▶ **RECORDS PROVIDED**:
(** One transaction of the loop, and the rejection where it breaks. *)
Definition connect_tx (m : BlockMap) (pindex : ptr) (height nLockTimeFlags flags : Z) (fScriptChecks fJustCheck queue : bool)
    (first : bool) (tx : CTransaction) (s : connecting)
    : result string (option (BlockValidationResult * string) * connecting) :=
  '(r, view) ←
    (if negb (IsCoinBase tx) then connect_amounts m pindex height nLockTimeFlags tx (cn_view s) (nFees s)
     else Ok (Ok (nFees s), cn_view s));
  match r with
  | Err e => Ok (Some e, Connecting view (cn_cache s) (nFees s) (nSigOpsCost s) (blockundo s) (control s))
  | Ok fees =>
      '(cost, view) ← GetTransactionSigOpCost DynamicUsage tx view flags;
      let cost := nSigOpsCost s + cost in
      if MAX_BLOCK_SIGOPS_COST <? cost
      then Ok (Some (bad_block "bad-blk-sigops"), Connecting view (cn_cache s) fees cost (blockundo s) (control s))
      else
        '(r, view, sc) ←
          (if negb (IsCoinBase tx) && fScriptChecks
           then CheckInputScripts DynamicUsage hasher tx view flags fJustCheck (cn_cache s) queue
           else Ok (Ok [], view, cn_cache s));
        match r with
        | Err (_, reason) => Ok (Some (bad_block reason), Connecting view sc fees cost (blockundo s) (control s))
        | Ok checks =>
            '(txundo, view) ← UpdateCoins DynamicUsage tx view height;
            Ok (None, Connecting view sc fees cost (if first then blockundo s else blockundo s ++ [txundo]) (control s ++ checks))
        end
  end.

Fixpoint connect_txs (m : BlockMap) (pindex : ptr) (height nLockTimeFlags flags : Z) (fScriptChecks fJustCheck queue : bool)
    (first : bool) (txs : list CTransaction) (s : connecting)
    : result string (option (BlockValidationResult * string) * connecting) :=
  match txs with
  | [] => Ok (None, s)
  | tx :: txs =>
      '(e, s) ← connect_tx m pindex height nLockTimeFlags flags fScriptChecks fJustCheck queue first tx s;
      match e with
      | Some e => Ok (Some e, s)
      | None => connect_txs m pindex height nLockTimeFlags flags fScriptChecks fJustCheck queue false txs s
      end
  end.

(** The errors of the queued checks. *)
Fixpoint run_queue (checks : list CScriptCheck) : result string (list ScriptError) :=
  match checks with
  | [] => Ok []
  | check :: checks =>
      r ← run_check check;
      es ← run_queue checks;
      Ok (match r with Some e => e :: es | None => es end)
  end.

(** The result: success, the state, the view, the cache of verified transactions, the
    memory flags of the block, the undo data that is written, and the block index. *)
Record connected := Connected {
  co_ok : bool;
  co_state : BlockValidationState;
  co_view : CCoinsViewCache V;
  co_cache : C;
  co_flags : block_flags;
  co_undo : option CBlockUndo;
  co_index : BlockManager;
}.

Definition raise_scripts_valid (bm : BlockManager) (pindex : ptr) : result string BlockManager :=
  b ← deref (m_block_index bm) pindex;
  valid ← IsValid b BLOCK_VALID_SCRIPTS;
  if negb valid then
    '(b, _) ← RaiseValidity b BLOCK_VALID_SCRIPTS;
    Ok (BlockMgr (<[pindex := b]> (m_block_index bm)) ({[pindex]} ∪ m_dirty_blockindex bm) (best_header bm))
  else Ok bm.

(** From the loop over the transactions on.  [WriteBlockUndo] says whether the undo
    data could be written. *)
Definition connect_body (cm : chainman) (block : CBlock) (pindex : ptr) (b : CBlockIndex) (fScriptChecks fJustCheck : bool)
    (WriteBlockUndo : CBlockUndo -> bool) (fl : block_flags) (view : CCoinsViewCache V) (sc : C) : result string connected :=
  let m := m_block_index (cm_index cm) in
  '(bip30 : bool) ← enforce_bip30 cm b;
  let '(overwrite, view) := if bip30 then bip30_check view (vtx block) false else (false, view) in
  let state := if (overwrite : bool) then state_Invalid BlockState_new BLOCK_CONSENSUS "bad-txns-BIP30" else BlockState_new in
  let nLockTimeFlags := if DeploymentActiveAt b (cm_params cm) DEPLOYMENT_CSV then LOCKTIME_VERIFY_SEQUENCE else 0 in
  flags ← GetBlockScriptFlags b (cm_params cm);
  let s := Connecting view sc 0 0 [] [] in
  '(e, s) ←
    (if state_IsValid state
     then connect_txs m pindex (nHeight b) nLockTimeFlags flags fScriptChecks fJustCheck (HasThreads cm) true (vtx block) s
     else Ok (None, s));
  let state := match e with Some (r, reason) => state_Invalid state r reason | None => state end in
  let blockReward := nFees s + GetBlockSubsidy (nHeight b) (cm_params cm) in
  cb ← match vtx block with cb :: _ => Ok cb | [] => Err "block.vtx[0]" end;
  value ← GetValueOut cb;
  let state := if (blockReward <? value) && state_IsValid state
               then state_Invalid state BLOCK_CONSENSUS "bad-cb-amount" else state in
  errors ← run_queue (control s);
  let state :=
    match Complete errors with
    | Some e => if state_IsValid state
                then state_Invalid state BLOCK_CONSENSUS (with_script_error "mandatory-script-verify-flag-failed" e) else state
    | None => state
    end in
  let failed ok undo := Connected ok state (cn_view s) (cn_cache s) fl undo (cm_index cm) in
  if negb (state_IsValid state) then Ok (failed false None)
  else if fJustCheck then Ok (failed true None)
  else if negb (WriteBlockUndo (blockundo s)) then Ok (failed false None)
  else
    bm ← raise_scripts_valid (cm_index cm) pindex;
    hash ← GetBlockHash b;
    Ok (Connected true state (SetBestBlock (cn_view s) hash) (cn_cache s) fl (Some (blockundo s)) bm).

▶ **TASK PROMPT**:
Retype the records above, but only those lines that fall between the line containing "then Ok (Some" and the line containing "Ok checks =>", with both of those lines included, exactly as written.

▶ **RESULT OF THE EXERCISE**:
      then Ok (Some (bad_block "bad-blk-sigops"), Connecting view (cn_cache s) fees cost (blockundo s) (control s))
      else
        '(r, view, sc) ←
          (if negb (IsCoinBase tx) && fScriptChecks
           then CheckInputScripts DynamicUsage hasher tx view flags fJustCheck (cn_cache s) queue
           else Ok (Ok [], view, cn_cache s));
        match r with
        | Err (_, reason) => Ok (Some (bad_block reason), Connecting view sc fees cost (blockundo s) (control s))
        | Ok checks =>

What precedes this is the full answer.